### Work order
From the entries that follow, reproduce exactly and only the lines from the line with "[-len(seq) <= i" to the line with "(** [int(ch)] on", endpoints included.

### Task input
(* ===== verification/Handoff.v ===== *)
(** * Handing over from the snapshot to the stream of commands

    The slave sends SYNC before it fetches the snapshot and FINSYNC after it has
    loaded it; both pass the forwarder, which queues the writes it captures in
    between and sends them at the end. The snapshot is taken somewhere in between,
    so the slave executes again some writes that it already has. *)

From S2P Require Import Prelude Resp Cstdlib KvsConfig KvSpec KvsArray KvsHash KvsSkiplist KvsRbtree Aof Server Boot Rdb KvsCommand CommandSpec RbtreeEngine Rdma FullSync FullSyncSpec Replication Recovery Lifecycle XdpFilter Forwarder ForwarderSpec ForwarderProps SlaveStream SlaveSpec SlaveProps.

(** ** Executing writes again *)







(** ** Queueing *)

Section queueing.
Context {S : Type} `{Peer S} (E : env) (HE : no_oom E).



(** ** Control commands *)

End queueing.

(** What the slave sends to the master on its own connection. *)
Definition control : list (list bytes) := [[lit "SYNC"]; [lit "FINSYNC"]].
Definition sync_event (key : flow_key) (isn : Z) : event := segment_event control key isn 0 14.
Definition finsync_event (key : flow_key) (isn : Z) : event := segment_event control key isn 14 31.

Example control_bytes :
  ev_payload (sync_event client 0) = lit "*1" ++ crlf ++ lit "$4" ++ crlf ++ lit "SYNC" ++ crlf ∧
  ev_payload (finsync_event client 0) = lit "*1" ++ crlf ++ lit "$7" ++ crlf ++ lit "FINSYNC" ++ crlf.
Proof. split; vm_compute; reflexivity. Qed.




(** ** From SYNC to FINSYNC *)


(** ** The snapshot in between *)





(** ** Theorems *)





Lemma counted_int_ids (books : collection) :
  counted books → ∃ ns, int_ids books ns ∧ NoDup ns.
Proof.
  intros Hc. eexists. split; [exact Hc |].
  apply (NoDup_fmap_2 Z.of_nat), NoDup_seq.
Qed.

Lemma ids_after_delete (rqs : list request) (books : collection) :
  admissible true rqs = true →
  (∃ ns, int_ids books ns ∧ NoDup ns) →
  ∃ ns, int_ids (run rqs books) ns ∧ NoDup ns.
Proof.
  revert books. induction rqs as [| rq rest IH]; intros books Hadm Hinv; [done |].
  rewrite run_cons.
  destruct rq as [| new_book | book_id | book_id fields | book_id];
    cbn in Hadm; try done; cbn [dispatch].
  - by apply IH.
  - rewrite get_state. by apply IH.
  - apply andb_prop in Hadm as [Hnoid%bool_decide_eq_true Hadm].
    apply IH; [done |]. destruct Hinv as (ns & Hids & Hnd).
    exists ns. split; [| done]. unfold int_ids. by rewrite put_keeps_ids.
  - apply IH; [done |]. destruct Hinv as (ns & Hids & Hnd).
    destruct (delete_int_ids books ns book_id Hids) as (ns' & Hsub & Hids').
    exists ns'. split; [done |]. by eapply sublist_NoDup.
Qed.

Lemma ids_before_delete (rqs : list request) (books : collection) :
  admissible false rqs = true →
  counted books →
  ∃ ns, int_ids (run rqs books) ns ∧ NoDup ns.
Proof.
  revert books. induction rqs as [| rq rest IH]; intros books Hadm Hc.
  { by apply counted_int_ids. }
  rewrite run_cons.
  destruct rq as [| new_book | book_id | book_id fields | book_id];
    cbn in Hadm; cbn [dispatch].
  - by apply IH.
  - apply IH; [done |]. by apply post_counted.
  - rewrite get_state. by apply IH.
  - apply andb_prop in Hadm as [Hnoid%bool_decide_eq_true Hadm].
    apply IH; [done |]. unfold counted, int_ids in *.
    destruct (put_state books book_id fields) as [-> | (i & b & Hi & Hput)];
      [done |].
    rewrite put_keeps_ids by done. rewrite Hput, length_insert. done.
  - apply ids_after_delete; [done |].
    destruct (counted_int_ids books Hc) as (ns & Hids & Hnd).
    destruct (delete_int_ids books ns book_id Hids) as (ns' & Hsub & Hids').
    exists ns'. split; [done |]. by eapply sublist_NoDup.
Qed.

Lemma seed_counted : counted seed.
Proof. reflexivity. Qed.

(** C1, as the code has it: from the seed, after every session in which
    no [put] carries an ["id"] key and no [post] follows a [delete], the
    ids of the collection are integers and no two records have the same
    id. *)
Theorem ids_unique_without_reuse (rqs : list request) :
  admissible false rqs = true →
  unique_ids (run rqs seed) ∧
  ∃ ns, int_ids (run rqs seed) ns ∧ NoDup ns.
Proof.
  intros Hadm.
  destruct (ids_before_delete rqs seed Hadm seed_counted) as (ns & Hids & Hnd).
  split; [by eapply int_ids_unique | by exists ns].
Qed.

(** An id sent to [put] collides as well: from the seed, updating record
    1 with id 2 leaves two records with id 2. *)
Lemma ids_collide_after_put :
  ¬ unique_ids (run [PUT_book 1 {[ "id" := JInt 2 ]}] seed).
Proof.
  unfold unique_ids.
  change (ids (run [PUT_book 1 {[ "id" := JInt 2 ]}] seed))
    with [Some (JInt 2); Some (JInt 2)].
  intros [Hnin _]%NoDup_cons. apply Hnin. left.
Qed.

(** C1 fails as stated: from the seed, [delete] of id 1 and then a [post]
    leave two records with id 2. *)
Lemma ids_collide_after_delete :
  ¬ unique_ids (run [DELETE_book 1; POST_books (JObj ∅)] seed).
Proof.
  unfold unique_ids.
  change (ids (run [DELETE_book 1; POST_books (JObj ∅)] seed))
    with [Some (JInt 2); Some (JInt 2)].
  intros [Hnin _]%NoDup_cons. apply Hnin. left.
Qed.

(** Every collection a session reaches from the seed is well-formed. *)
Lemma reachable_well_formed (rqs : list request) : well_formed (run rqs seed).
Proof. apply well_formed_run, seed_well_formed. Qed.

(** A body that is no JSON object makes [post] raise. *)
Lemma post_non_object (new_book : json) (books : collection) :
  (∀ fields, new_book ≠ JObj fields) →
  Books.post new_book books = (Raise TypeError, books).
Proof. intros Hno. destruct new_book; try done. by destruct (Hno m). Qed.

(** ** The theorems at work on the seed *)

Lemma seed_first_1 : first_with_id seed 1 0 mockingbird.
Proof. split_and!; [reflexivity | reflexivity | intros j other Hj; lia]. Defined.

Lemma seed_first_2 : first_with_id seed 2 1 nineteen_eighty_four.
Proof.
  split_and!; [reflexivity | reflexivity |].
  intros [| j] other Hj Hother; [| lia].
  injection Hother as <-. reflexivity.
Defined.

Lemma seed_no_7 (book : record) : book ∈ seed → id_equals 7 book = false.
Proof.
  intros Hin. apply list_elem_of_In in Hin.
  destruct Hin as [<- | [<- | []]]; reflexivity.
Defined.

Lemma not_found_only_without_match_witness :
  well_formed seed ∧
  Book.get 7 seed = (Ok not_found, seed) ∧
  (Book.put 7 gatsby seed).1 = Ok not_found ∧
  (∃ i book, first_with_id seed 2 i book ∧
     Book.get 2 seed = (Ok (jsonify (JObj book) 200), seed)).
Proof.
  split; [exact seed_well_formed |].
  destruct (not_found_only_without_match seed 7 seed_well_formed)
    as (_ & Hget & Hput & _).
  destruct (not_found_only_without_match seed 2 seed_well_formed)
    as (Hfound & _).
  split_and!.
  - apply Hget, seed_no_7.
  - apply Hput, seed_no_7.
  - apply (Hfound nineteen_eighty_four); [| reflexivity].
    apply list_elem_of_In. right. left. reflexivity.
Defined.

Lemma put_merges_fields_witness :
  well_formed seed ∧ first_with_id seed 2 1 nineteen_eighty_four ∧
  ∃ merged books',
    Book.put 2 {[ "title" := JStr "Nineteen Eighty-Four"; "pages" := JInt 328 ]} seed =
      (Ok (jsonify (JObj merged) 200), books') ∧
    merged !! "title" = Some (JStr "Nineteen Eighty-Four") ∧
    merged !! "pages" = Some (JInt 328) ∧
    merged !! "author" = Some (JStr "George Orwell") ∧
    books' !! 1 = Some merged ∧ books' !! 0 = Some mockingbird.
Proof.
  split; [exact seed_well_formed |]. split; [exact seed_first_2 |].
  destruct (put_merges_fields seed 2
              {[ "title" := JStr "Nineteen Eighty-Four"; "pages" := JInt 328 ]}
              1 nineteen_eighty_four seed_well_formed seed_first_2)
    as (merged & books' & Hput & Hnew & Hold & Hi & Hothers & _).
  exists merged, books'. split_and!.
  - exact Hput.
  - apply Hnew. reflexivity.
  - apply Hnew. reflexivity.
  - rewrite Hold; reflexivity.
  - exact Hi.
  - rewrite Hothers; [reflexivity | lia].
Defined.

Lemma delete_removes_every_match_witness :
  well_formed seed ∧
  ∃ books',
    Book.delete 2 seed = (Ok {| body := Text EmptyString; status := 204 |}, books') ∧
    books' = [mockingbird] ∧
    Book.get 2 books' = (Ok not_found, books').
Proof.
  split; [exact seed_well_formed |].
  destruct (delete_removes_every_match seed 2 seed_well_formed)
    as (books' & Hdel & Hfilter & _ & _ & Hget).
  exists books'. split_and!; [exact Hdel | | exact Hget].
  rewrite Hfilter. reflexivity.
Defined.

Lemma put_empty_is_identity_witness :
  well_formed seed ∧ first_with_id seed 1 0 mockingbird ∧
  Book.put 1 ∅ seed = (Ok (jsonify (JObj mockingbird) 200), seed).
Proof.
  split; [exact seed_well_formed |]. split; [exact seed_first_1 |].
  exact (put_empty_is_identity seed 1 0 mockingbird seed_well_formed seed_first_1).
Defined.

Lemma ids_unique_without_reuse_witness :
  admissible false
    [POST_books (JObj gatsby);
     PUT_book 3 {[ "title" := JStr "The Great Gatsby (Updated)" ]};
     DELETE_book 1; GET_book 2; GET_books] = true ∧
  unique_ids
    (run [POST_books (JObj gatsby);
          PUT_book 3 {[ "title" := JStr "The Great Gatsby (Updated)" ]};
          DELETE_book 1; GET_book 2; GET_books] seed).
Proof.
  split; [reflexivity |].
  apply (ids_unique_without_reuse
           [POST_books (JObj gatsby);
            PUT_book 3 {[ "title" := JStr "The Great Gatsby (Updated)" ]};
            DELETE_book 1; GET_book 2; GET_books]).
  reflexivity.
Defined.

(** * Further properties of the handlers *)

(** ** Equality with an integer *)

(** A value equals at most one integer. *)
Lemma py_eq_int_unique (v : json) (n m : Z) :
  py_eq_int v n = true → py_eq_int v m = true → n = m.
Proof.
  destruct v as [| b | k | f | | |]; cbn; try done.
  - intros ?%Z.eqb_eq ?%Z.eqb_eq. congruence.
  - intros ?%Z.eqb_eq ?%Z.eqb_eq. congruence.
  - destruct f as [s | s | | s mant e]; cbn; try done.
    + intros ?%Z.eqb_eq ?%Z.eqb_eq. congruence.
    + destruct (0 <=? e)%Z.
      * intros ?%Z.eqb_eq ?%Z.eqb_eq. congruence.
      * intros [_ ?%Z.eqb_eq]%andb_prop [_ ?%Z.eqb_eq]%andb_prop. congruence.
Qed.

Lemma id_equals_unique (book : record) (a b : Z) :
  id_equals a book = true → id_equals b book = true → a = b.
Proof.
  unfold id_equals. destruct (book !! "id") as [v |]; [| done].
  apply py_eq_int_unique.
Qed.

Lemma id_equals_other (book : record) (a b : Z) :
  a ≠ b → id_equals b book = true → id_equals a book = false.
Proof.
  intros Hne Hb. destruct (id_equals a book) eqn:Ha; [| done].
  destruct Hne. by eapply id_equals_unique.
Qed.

* * *

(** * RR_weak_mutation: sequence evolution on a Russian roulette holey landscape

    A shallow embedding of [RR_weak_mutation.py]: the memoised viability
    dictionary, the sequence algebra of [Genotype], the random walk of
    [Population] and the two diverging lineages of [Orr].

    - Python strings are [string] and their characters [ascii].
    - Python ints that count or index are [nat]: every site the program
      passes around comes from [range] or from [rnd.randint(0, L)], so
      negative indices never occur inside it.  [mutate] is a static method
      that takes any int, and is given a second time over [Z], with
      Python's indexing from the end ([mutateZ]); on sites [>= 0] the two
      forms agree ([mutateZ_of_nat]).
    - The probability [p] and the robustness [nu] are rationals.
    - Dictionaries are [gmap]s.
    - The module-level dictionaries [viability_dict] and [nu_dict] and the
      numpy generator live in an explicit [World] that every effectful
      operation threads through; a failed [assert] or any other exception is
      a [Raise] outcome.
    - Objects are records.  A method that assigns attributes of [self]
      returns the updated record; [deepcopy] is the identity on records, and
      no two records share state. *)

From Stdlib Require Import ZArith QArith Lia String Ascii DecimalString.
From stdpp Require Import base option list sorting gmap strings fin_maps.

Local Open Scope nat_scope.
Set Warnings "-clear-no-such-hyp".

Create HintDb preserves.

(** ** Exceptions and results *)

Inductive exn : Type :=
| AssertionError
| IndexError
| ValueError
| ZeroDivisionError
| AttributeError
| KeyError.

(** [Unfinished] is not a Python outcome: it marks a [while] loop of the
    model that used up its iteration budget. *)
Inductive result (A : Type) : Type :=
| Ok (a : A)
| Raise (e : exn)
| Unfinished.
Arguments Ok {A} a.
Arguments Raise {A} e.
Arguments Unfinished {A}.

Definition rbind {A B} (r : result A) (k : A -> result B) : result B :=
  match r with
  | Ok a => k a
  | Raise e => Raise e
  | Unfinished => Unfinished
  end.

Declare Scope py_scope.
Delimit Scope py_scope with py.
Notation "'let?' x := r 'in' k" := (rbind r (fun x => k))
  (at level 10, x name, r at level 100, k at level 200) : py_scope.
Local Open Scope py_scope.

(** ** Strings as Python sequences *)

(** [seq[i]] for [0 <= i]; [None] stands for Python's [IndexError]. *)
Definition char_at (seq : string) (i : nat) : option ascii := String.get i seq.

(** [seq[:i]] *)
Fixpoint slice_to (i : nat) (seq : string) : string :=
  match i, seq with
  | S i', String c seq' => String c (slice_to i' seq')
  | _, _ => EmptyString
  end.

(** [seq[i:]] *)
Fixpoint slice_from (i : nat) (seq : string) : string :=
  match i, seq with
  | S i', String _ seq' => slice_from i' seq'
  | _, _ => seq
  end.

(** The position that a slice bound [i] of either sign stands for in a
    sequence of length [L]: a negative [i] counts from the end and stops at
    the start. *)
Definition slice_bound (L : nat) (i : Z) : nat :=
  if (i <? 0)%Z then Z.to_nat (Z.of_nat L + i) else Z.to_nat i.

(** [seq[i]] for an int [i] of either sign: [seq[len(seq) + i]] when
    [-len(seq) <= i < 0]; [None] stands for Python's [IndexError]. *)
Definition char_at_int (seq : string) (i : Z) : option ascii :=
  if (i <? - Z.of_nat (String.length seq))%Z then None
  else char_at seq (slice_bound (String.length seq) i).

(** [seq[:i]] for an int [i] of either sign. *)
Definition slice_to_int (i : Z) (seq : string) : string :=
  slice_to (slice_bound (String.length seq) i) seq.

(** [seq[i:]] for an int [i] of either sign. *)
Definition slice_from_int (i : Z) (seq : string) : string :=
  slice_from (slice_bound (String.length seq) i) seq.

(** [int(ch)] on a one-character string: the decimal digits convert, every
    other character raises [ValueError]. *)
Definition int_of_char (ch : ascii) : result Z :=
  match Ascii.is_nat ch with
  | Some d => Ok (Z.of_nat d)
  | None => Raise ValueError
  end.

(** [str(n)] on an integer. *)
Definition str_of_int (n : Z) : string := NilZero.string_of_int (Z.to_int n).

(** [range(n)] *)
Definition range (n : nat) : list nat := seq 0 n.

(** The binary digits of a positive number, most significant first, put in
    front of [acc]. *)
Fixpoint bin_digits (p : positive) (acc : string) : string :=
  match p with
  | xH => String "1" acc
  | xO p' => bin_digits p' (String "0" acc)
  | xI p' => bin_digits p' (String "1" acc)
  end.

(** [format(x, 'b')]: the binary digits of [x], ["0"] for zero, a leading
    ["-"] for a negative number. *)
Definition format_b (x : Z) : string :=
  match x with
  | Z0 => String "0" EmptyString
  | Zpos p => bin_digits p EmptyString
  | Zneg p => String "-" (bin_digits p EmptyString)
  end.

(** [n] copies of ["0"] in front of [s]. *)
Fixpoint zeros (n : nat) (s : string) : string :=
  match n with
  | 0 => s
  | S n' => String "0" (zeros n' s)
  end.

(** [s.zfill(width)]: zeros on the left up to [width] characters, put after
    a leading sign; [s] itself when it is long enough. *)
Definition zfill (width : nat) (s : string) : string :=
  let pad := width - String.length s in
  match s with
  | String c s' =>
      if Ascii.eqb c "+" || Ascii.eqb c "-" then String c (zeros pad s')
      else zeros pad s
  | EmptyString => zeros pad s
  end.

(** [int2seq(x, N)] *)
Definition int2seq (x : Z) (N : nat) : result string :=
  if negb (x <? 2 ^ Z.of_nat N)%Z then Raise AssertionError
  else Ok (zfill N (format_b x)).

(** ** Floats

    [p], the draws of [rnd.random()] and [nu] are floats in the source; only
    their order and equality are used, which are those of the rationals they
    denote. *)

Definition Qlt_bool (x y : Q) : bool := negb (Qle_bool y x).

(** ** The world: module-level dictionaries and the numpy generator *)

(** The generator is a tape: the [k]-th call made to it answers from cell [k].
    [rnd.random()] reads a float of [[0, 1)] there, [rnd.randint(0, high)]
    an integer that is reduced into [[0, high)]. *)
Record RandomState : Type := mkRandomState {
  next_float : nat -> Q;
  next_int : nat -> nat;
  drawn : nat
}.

### Task response
    [-len(seq) <= i < 0]; [None] stands for Python's [IndexError]. *)
Definition char_at_int (seq : string) (i : Z) : option ascii :=
  if (i <? - Z.of_nat (String.length seq))%Z then None
  else char_at seq (slice_bound (String.length seq) i).

(** [seq[:i]] for an int [i] of either sign. *)
Definition slice_to_int (i : Z) (seq : string) : string :=
  slice_to (slice_bound (String.length seq) i) seq.

(** [seq[i:]] for an int [i] of either sign. *)
Definition slice_from_int (i : Z) (seq : string) : string :=
  slice_from (slice_bound (String.length seq) i) seq.

(** [int(ch)] on a one-character string: the decimal digits convert, every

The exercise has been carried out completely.